Many psalms celebrate the glory and majesty of the Creator, revealed in nature. All scenes, all living things exhibit his power and declare his glory. No one who joined in Psalm 8,19 , 29,65 , 89,96 , 104 could imagine that God would take pleasure in sexual promiscuity, drunkenness, infant sacrifice or emotional frenzy. He is high above all human imagination, clothed in majesty, light, and power; worship must be dignified, reverent, and exalted to be worthy of him.

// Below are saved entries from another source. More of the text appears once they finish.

(* ===== verification/Bytes.v ===== *)
(** * Buffers of bytes

    A buffer is the list of its bytes. [ld] reads a little-endian number and
    [blit] copies bytes into a buffer; both are [Undef] outside it. [rd] and
    [over] are the same without the test. *)

From S2P Require Import Prelude.

Open Scope c_scope.

(** The little-endian number of some bytes, and the bytes of a number. *)
Fixpoint num (l : list Z) : Z := match l with [] => 0 | b :: r => b + 256 * num r end.

Fixpoint lebytes (n : nat) (v : Z) : list Z :=
  match n with O => [] | S n => v mod 256 :: lebytes n (v / 256) end.

Definition rd (n : nat) (l : list Z) (off : Z) : Z := num (take n (drop (Z.to_nat off) l)).

Definition inside (off n : Z) (l : list Z) : bool := (0 <=? off) && (off + n <=? Z.of_nat (length l)).

Definition ld (n : nat) (l : list Z) (off : Z) : outcome Z :=
  if inside off (Z.of_nat n) l then Ret (rd n l off) else Undef.

Definition over (off : nat) (b l : list Z) : list Z := take off l ++ b ++ drop (off + length b) l.

Definition blit (off : Z) (b l : list Z) : outcome (list Z) :=
  if inside off (Z.of_nat (length b)) l then Ret (over (Z.to_nat off) b l) else Undef.

(** The bytes [off] to [off + n] of a buffer. *)
Definition slice (off n : Z) (l : list Z) : list Z := take (Z.to_nat n) (drop (Z.to_nat off) l).

Definition slice_of (off n : Z) (l : list Z) : outcome (list Z) :=
  if inside off n l then Ret (slice off n l) else Undef.

Lemma length_lebytes n v : length (lebytes n v) = n.
Proof. revert v. induction n as [|n IH]; intros v; [done|]. cbn [lebytes length]. by rewrite IH. Qed.

Lemma lebytes_u8 n v : Forall is_u8 (lebytes n v).
Proof.
  revert v. induction n as [|n IH]; intros v; [apply Forall_nil_2|]. cbn [lebytes].
  apply Forall_cons. split; [apply Z.mod_pos_bound; lia|done].
Qed.

Lemma num_range l : Forall is_u8 l → 0 ≤ num l < 256 ^ Z.of_nat (length l).
Proof.
  induction l as [|x l IH]; intros Hl; [done|]. apply Forall_cons in Hl as [Hx Hl]. specialize (IH Hl). unfold is_u8 in Hx.
  cbn [num length]. rewrite Nat2Z.inj_succ, Z.pow_succ_r by lia. lia.
Qed.

Lemma num_lebytes n v : 0 ≤ v < 256 ^ Z.of_nat n → num (lebytes n v) = v.
Proof.
  revert v. induction n as [|n IH]; intros v Hv; [cbn in *; lia|].
  rewrite Nat2Z.inj_succ, Z.pow_succ_r in Hv by lia. cbn [lebytes num]. rewrite IH.
  - pose proof (Z.div_mod v 256 ltac:(lia)). lia.
  - split; [apply Z.div_pos; lia|apply Z.div_lt_upper_bound; lia].
Qed.

Lemma inside_iff off n l : inside off n l = true ↔ 0 ≤ off ∧ off + n ≤ Z.of_nat (length l).
Proof. unfold inside. by rewrite andb_true_iff, !Z.leb_le. Qed.

Lemma ld_ok n l off : 0 ≤ off → off + Z.of_nat n ≤ Z.of_nat (length l) → ld n l off = Ret (rd n l off).
Proof. intros H1 H2. unfold ld. by rewrite (proj2 (inside_iff _ _ _)). Qed.

Lemma blit_ok off b l : 0 ≤ off → off + Z.of_nat (length b) ≤ Z.of_nat (length l) → blit off b l = Ret (over (Z.to_nat off) b l).
Proof. intros H1 H2. unfold blit. by rewrite (proj2 (inside_iff _ _ _)). Qed.

Lemma slice_of_ok off n l : 0 ≤ off → off + n ≤ Z.of_nat (length l) → slice_of off n l = Ret (slice off n l).
Proof. intros H1 H2. unfold slice_of. by rewrite (proj2 (inside_iff _ _ _)). Qed.

Lemma length_slice off n l : 0 ≤ off → 0 ≤ n → off + n ≤ Z.of_nat (length l) → Z.of_nat (length (slice off n l)) = n.
Proof. intros. unfold slice. rewrite length_take, length_drop. lia. Qed.

Lemma nth_slice off n l i : 0 ≤ off → 0 ≤ i < n → nth (Z.to_nat i) (slice off n l) 0 = nth (Z.to_nat (off + i)) l 0.
Proof.
  intros Ho Hi. unfold slice. rewrite !nth_lookup, lookup_take_lt, lookup_drop by lia. do 2 f_equal. lia.
Qed.

Lemma rd_range n l off : Forall is_u8 l → 0 ≤ rd n l off < 256 ^ Z.of_nat n.
Proof.
  intros Hl. unfold rd. pose proof (num_range (take n (drop (Z.to_nat off) l)) ltac:(by apply Forall_take, Forall_drop)) as H.
  rewrite length_take in H. split; [lia|]. eapply Z.lt_le_trans; [apply H|]. apply Z.pow_le_mono_r; lia.
Qed.

(** ** Overwriting *)

Lemma length_over off b l : (off + length b ≤ length l)%nat → length (over off b l) = length l.
Proof. intros H. unfold over. rewrite !length_app, length_take, length_drop. lia. Qed.

Lemma over_u8 off b l : Forall is_u8 b → Forall is_u8 l → Forall is_u8 (over off b l).
Proof. intros. unfold over. repeat (apply Forall_app; split); auto using Forall_take, Forall_drop. Qed.

Lemma nth_over off b l i : (off + length b ≤ length l)%nat →
  nth i (over off b l) 0 = if decide (off ≤ i < off + length b)%nat then nth (i - off) b 0 else nth i l 0.
Proof.
  intros H. unfold over. rewrite !nth_lookup. destruct (decide _) as [Hi|Hi].
  - rewrite lookup_app_r by (rewrite length_take; lia). rewrite length_take, Nat.min_l by lia.
    by rewrite lookup_app_l by lia.
  - destruct (decide (i < off)%nat).
    + by rewrite lookup_app_l, lookup_take_lt by (rewrite ?length_take; lia).
    + rewrite lookup_app_r by (rewrite length_take; lia). rewrite length_take, Nat.min_l by lia.
      rewrite lookup_app_r, lookup_drop by lia. do 2 f_equal. lia.
Qed.

(** Reading depends only on the bytes read. *)
Lemma rd_ext n l l' off : length l = length l' → 0 ≤ off →
  (∀ i, off ≤ i < off + Z.of_nat n → nth (Z.to_nat i) l 0 = nth (Z.to_nat i) l' 0) → rd n l off = rd n l' off.
Proof.
  intros Hl Ho Hi. unfold rd. f_equal. apply list_eq. intros k. destruct (decide (k < n)%nat); [|by rewrite !lookup_take_ge by lia].
  rewrite !lookup_take_lt, !lookup_drop by lia. specialize (Hi (off + Z.of_nat k) ltac:(lia)).
  replace (Z.to_nat (off + Z.of_nat k)) with (Z.to_nat off + k)%nat in Hi by lia.
  rewrite !nth_lookup in Hi. destruct (decide (Z.to_nat off + k < length l)%nat) as [Hk|Hk].
  - destruct (lookup_lt_is_Some_2 l _ Hk) as [x Hx]. rewrite Hl in Hk. destruct (lookup_lt_is_Some_2 l' _ Hk) as [y Hy].
    rewrite Hx, Hy in *. cbn in Hi. by subst.
  - rewrite !lookup_ge_None_2 by lia. done.
Qed.

(** Reading back what was written. *)
Lemma rd_over_same n v l off : (off + n ≤ length l)%nat → 0 ≤ v < 256 ^ Z.of_nat n →
  rd n (over off (lebytes n v) l) (Z.of_nat off) = v.
Proof.
  intros H Hv. unfold rd, over. rewrite Nat2Z.id, drop_app_length' by (rewrite length_take; lia).
  rewrite take_app_length' by (by rewrite length_lebytes). by apply num_lebytes.
Qed.

Lemma rd_over_other n b l off o : (off + length b ≤ length l)%nat → 0 ≤ o →
  o + Z.of_nat n ≤ Z.of_nat off ∨ Z.of_nat (off + length b) ≤ o → rd n (over off b l) o = rd n l o.
Proof.
  intros H Ho Hd. apply rd_ext; [by apply length_over|done|]. intros i Hi. rewrite nth_over by done.
  destruct (decide _); [lia|done].
Qed.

In the psalms God is holy (seven times); so is his name (= character, six times), his temple, mountain, arm, city, heaven, throne, hill, and promise, and God swears by his holiness. Hence holiness alone is fitting for God's house (93:5); anyone who would stand in the holy place must have clean hands, a pure heartthe implications are fully analyzed in 24:3-6,15:1-5. This clearly reflects the teaching of the "Holiness Code" (Leviticus 17-26 ), with its theme "You shall be holy, for I the Lord your God am holy." The code expounded "holiness" in terms of love to God, the fellow Israelite, and the neighbor, shown in honesty, integrity, and charity. How seriously this demand was taken may be judged from the most searching confession ever penned (Psalm 51 ), and the moving testimonies to God's forgiveness (103:8-14, five times).

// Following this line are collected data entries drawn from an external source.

(* ===== verification/NetPoll.v ===== *)
(** * Polling the network for a UDP client

    A client registers a handler for its port and polls. [network_manager_poll]
    hands the waiting frames to [eth_handle_frame] one by one; each call that
    [udp.c] then makes of the client's handler (number [hid]) runs [handle] on
    the payload. *)

From S2P Require Import Prelude Bytes Net.

Open Scope c_scope.

Module netpoll.

Section poll.
  Context {St : Type} (hid : Z) (handle : list Z → St → outcome St).
  Context (tcp : Z → list Z → net → net).

Fixpoint run_calls (l : list udp_call) (d : St) : outcome St :=
  match l with
  | [] => Ret d
  | c :: l =>
      let* d := (if uc_handler c =? hid then handle (uc_data c) d else Ret d) in
      run_calls l d
  end.

(** [network_manager_poll] with the frames [l] waiting. *)
Fixpoint poll_frames (l : list (list Z)) (s : net) (d : St) : outcome (net * St) :=
  match l with
  | [] => Ret (s, d)
  | f :: l =>
      let* s' := eth_handle_frame tcp f s in
      let* d := run_calls (drop (length (calls s)) (calls s')) d in
      poll_frames l s' d
  end.

End poll.

(** What sending to a known hop leaves. *)
Lemma udp_send_state arp_poll iters dst sp dp payload s mac : known_hop dst s = Some mac → Z.of_nat (length payload) ≤ 1472 →
  ∃ s2 q, udp_send arp_poll iters dst sp dp payload s = Ret (true, s2) ∧ sent s2 = sent s ++ [q] ∧
    bindings s2 = bindings s ∧ calls s2 = calls s ∧ local_ip s2 = local_ip s ∧ cache s2 = cache s ∧
    netmask s2 = netmask s ∧ gateway s2 = gateway s ∧ local_mac s2 = local_mac s ∧ is_u16 (ip_id s2).
Proof.
  intros Hk Hl. unfold udp_send. rewrite u16_small by (unfold is_u16; lia). unfold ETH_MTU.
  rewrite (proj2 (Z.ltb_ge _ _)) by lia. cbv zeta. set (ck := if _ =? 0 then _ else _). clearbody ck.
  rewrite (ip_send_known _ _ _ _ _ _ mac) by (done || (rewrite length_app; simpl; lia)). eexists _, _.
  split; [reflexivity|]. split; [reflexivity|]. repeat (split; [done|]). apply u16_range.
Qed.

(** [q] brings the datagram to every host that has address [dst] (or any host,
    for a broadcast) and listens on port [dp]. *)
Definition heard (tcp : Z → list Z → net → net) (q : list Z) (dst src sp dp : Z) (payload : list Z) : Prop :=
  ∀ B i h, local_ip B = dst ∨ dst = BROADCAST_IP →
    first_index (λ b, udp_match dp b && negb (ub_handler b =? 0)) (bindings B) = Some i → ub_handler (nth i (bindings B) udp_empty) = h →
    ∃ B', eth_handle_frame tcp q B = Ret B' ∧ calls B' = calls B ++ [mk_call h src sp payload].

Lemma frame_heard arp_poll iters tcp A A' dst sp dp payload mac q :
  wf_ip A → is_u32 dst → is_u16 sp → is_u16 dp → Forall is_u8 payload → Z.of_nat (length payload) ≤ 1472 → length mac = 6%nat →
  known_hop dst A = Some mac → udp_send arp_poll iters dst sp dp payload A = Ret (true, A') → sent A' = sent A ++ [q] →
  heard tcp q dst (local_ip A) sp dp payload.
Proof.
  intros HwA Hdst Hsp Hdp Hpl Hlen Hmac Hhop Hsend Hsent B i h HB Hi Hh.
  destruct (udp_delivered arp_poll iters tcp A B dst sp dp payload mac i h) as (f' & A'' & B' & E1 & E2 & E3 & E4); try done.
  rewrite Hsend in E1. injection E1 as <-. rewrite Hsent in E2. apply app_inj_2 in E2 as [_ [= <-]]; [|done]. by exists B'.
Qed.

(** It reaches the handler that a client registered for the port. *)
Lemma heard_arrives tcp q dst src sp dp payload port s s1 B : heard tcp q dst src sp dp payload → port ≠ 0 →
  udp_register_handler dp port s = (true, s1) → bindings B = bindings s1 → local_ip B = dst ∨ dst = BROADCAST_IP →
  ∃ B', eth_handle_frame tcp q B = Ret B' ∧ calls B' = calls B ++ [mk_call port src sp payload].
Proof.
  intros Hq Hport Hreg HbB HB. destruct (register_found _ _ _ _ Hreg Hport) as (i & Hi & Hh). by apply (Hq B i); rewrite ?HbB.
Qed.

(** Receiving leaves the configuration and the bindings alone and takes back
    no frame that was sent, if TCP does. *)
Definition same_config (s s' : net) : Prop :=
  local_mac s' = local_mac s ∧ local_ip s' = local_ip s ∧ ip_id s' = ip_id s ∧ bindings s' = bindings s ∧ sent s `prefix_of` sent s'.

Lemma same_config_trans s1 s2 s3 : same_config s1 s2 → same_config s2 s3 → same_config s1 s3.
Proof. unfold same_config. intros (? & ? & ? & ? & ?) (? & ? & ? & ? & ?). repeat split; [congruence..|by etransitivity]. Qed.

Lemma same_config_refl s : same_config s s.
Proof. done. Qed.
#[local] Hint Resolve same_config_refl : core.

Lemma insert_config ip mac s : same_config s (arp_cache_insert ip mac s).
Proof.
  unfold arp_cache_insert. repeat case_if; try done.
  destruct (first_index _ _); [done|]. by destruct (first_index _ _).
Qed.

Lemma send_config dst ty p s : same_config s (eth_send dst ty p s).
Proof. repeat split. by apply prefix_app_r. Qed.

Lemma learn_config mac pkt s : same_config s (eth_learn_sender mac pkt s).
Proof. unfold eth_learn_sender. repeat case_if; auto using insert_config. Qed.

Lemma arp_config pkt s : same_config s (arp_handle_packet pkt s).
Proof.
  unfold arp_handle_packet. case_if; [|apply insert_config].
  eapply same_config_trans; [apply insert_config|apply send_config].
Qed.

Lemma udp_handle_config src data s : same_config s (udp_handle_packet src data s).
Proof. unfold udp_handle_packet. repeat case_if; auto. all: by destruct (first_index _ _). Qed.

Lemma frame_config tcp f s s' : (∀ src p s, same_config s (tcp src p s)) → eth_handle_frame tcp f s = Ret s' → same_config s s'.
Proof.
  intros Ht. unfold eth_handle_frame. case_if; [by intros [= <-]|]. case_if.
  { case_if; intros [= <-]; [apply arp_config|done]. }
  case_if; [|by intros [= <-]]. unfold ip_handle_packet.
  pose proof (learn_config (take 6 (drop 6 f)) (drop 14 f) s) as Hl.
  destruct (ip_demux _ _); [by intros [= <-]|..]; case_if; try done; intros [= <-]; eapply same_config_trans; eauto using udp_handle_config.
Qed.

(** ** Foreign traffic *)

Section traffic.
  Context {St : Type} (hid : Z) (handle : list Z → St → outcome St).
  Context (tcp : Z → list Z → net → net) (Htcp : ∀ src p s, same_config s (tcp src p s)).

(** A frame that a host with the address and the bindings of [s] takes while
    [P] stays true of the client's state: it is for another handler or another
    host, or it is nothing that the client wants. *)
Definition keeps (P : St → Prop) (s : net) (f : list Z) : Prop :=
  ∀ B d, local_ip B = local_ip s → bindings B = bindings s → P d →
    ∃ B' d', eth_handle_frame tcp f B = Ret B' ∧ run_calls hid handle (drop (length (calls B)) (calls B')) d = Ret d' ∧ P d'.

(** A frame to which such a host sends no answer. *)
Definition silent (s : net) (f : list Z) : Prop :=
  ∀ B B', local_ip B = local_ip s → bindings B = bindings s → eth_handle_frame tcp f B = Ret B' → sent B' = sent B.

(** From [B] the host has come to [B'] by taking the frames [l]. *)
Definition took (s : net) (l : list (list Z)) (B B' : net) : Prop :=
  same_config B B' ∧ (Forall (silent s) l → sent B' = sent B).

Lemma took_one s f B B' : local_ip B = local_ip s → bindings B = bindings s → eth_handle_frame tcp f B = Ret B' → took s [f] B B'.
Proof using Htcp. intros H1 H2 E. split; [by eapply frame_config|]. intros Hf. by apply (Forall_inv Hf). Qed.

Lemma took_app s l1 l2 B1 B2 B3 : took s l1 B1 B2 → took s l2 B2 B3 → took s (l1 ++ l2) B1 B3.
Proof.
  intros [H1 S1] [H2 S2]. split; [by eapply same_config_trans|]. intros [F1 F2]%Forall_app. by rewrite S2, S1.
Qed.

Lemma poll_keeps P s l : Forall (keeps P s) l → ∀ B d, local_ip B = local_ip s → bindings B = bindings s → P d →
  ∃ B' d', took s l B B' ∧ P d' ∧ ∀ r, poll_frames hid handle tcp (l ++ r) B d = poll_frames hid handle tcp r B' d'.
Proof using Htcp.
  induction 1 as [|f l Hf _ IH]; intros B d Hip Hb Hd; [by exists B, d|].
  destruct (Hf B d Hip Hb Hd) as (B1 & d1 & E1 & E2 & Hd1). pose proof (took_one s f B B1 Hip Hb E1) as Ht.
  pose proof (proj1 Ht) as (_ & H1 & _ & H2 & _). destruct (IH B1 d1) as (B2 & d2 & Ht2 & Hd2 & E3); [congruence..|done|].
  exists B2, d2. split; [by apply (took_app s [f] l B B1 B2)|]. split; [done|]. intros r. cbn [app poll_frames]. rewrite E1. cbn [obind]. rewrite E2. apply E3.
Qed.

(** One datagram for the client among frames that it does not want. *)
Lemma poll_arrives (P Q : St → Prop) s pre f post src port data :
  Forall (keeps P s) pre → Forall (keeps Q s) post → (∀ d, P d → ∃ d', handle data d = Ret d' ∧ Q d') →
  (∀ B, local_ip B = local_ip s → bindings B = bindings s →
     ∃ B', eth_handle_frame tcp f B = Ret B' ∧ calls B' = calls B ++ [mk_call hid src port data]) →
  ∀ B d, local_ip B = local_ip s → bindings B = bindings s → P d →
  ∃ B' d', took s (pre ++ f :: post) B B' ∧ Q d' ∧ poll_frames hid handle tcp (pre ++ f :: post) B d = Ret (B', d').
Proof using Htcp.
  intros Hpre Hpost Hh Hf B d Hip Hb Hd. destruct (poll_keeps P s pre Hpre B d Hip Hb Hd) as (B1 & d1 & Hc1 & Hd1 & E1).
  pose proof (proj1 Hc1) as (_ & H1 & _ & H2 & _). destruct (Hf B1) as (B2 & E2 & Hcalls); [congruence..|].
  assert (took s [f] B1 B2) as Hc2 by (apply took_one; congruence || done). pose proof (proj1 Hc2) as (_ & H3 & _ & H4 & _).
  destruct (Hh d1 Hd1) as (d2 & Eh & Hd2).
  destruct (poll_keeps Q s post Hpost B2 d2) as (B3 & d3 & Hc3 & Hd3 & E3); [congruence..|done|].
  exists B3, d3. split; [apply (took_app s pre (f :: post) B B1 B3 Hc1), (took_app s [f] post B1 B2 B3 Hc2 Hc3)|]. split; [done|].
  rewrite E1. cbn [poll_frames]. rewrite E2. cbn [obind].
  rewrite Hcalls, drop_app_length. cbn [run_calls uc_handler uc_data]. rewrite Z.eqb_refl, Eh. cbn [obind].
  specialize (E3 []). rewrite app_nil_r in E3. by rewrite E3.
Qed.

(** ARP traffic and frames too short for an Ethernet header reach no client. *)
Lemma arp_calls pkt s : calls (arp_handle_packet pkt s) = calls s.
Proof.
  assert (∀ ip mac s, calls (arp_cache_insert ip mac s) = calls s) as Hi.
  { intros. unfold arp_cache_insert. by repeat case_match. }
  unfold arp_handle_packet. cbv zeta. case_if; [|apply Hi]. by rewrite <- (Hi (net_ntohl (rd32 pkt 14)) (take 6 (drop 8 pkt)) s).
Qed.

Lemma arp_keeps P s f : (length f < 14)%nat ∨ net_ntohs (rd16 f 12) = ETHERTYPE_ARP → keeps P s f.
Proof.
  intros Hf B d _ _ Hd. unfold eth_handle_frame. destruct (Z.ltb_spec (Z.of_nat (length f)) 14) as [|Hl].
  { exists B, d. split; [done|]. by rewrite drop_all. }
  destruct Hf as [?|Hf]; [lia|]. cbv zeta. rewrite Hf, Z.eqb_refl. case_if; eexists _, d; (split; [done|]).
  - by rewrite arp_calls, drop_all.
  - by rewrite drop_all.
Qed.

Lemma arp_silent s f :
  (length f < 14)%nat ∨ net_ntohs (rd16 f 12) = ETHERTYPE_ARP ∧ net_ntohs (rd16 (drop 14 f) 6) ≠ ARP_OP_REQUEST → silent s f.
Proof.
  intros Hf B B' _ _. unfold eth_handle_frame. destruct (Z.ltb_spec (Z.of_nat (length f)) 14) as [|Hl]; [by intros [= <-]|].
  destruct Hf as [?|[Hf Ho]]; [lia|]. cbv zeta. rewrite Hf, Z.eqb_refl. case_if; intros [= <-]; [|done].
  unfold arp_handle_packet. cbv zeta. rewrite (proj2 (Z.eqb_neq _ ARP_OP_REQUEST)) by done. cbn [andb].
  unfold arp_cache_insert. by repeat case_match.
Qed.

(** A frame that makes [udp.c] call a handler is not answered, if TCP calls none. *)
Lemma called_silent s f c : (∀ src p s, calls (tcp src p s) = calls s) →
  (∀ B, local_ip B = local_ip s → bindings B = bindings s → ∃ B', eth_handle_frame tcp f B = Ret B' ∧ calls B' = calls B ++ [c]) →
  silent s f.
Proof.
  intros Ht Hf B B' H1 H2 E. destruct (Hf B H1 H2) as (B2 & E2 & Hc). rewrite E in E2. injection E2 as <-.
  assert (calls B' ≠ calls B) as Hne.
  { rewrite Hc. intros Hx. apply (f_equal length) in Hx. rewrite length_app in Hx. simpl in Hx. lia. }
  revert E Hne. clear Hc. unfold eth_handle_frame. case_if; [by intros [= <-]|]. case_if.
  { case_if; intros [= <-]; [by rewrite arp_calls|done]. }
  case_if; [|by intros [= <-]]. unfold ip_handle_packet.
  assert (∀ mac pkt s, calls (eth_learn_sender mac pkt s) = calls s ∧ sent (eth_learn_sender mac pkt s) = sent s) as Hl.
  { intros. unfold eth_learn_sender, arp_cache_insert. by repeat case_match. }
  destruct (Hl (take 6 (drop 6 f)) (drop 14 f) B) as [L1 L2]. set (B1 := eth_learn_sender _ _ B) in *. clearbody B1.
  rewrite <- L1, <- L2. destruct (ip_demux _ _); [by intros [= <-]|..]; case_if; try done; intros [= <-] Hne; [|by rewrite Ht in Hne].
  unfold udp_handle_packet in *. by repeat case_match.
Qed.
End traffic.

Lemma same_config_wf s s' : same_config s s' → wf_ip s → wf_ip s'.
Proof. unfold same_config, wf_ip. intros (-> & -> & -> & _). done. Qed.
End netpoll.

In the psalms cries for righteousness are heard repeatedly, sometimes impatiently, demanding that God will arise, wake up, stir himself to intervene within his world. Even when her prophets were silent, Judah's worship effectively kept alive the hope of a world governed by her righteous king.

With this conception arose a wholly new evaluation of the Divine King's law (mentioned thirty-four times, with varied synonyms almost two hundred times, in AV/KJV), as the rule of life and of society. This idea was to dominate Jewish thought for centuries. Though "the law" had come from Moses, from Joshua to the eve of the exile (Jeremiah, and the historian of 1-2Kings) no prophet appealed to its authority. In the Psalter and afterwards the law becomes Judah's chief source of the knowledge of God.

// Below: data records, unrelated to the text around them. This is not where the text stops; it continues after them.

(** ** A name resolved over the network *)

Section network.
  Context (arp_poll : net → net) (iters : Z → nat) (tcp : Z → list Z → net → net).
  Context (Htcp : ∀ src p s, same_config s (tcp src p s)).
  Context (clock : nat → Z) (frames : nat → list (list Z)).

Lemma u8_wire_labels ls : Forall (Forall is_u8) ls → Forall label_ok ls → Forall is_u8 (wire_labels ls).
Proof.
  induction ls as [|l ls IH]; intros H1 H2; [apply Forall_nil_2|]. apply Forall_cons in H1 as [Hl H1], H2 as [[? ?] H2].
  rewrite wire_labels_cons. apply Forall_cons. split; [unfold is_u8; lia|]. apply Forall_app. auto.
Qed.

Lemma u8_query id ls : is_u16 id → host_ok ls → Forall (Forall is_u8) ls → Forall is_u8 (query_message id ls).
Proof.
  intros Hid (_ & Hp & _) Hb. unfold query_message, wire_question. cbn [q_name q_type q_class wire_name].
  assert (Forall label_ok ls) by (eapply Forall_impl; [exact Hp|]; by intros ? []).
  repeat (apply Forall_app; split); try (apply be16_u8; unfold is_u16 in *; lia); [by apply u8_wire_labels|].
  apply Forall_cons. split; [unfold is_u8; lia|apply Forall_nil_2].
Qed.

Lemma query_length id ls : host_ok ls → (length (query_message id ls) ≤ 512)%nat.
Proof.
  intros (_ & _ & Hl). unfold query_message, wire_question. cbn [q_name q_type q_class wire_name]. rewrite !length_app. cbn [be16 length]. lia.
Qed.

The King's Law . The ground of the Ten Commandments (Exodus 20:1-17; Deuteronomy 5:6-21 ) is what God has already done for Israel. The first commandment asserts God's supremacy, forbidding worship of other gods; the second, his spirituality. The third safeguards the oath in court and marketplace; the fourth asserts God's claim on human time, with humanitarian overtones. The fifth protects the order of primitive society; the sixth, seventh, and eighth, the sanctity of life, marriage, and property (on which life might depend). The ninth commandment protects an individual's good name, and the tenth forbids undisciplined desire.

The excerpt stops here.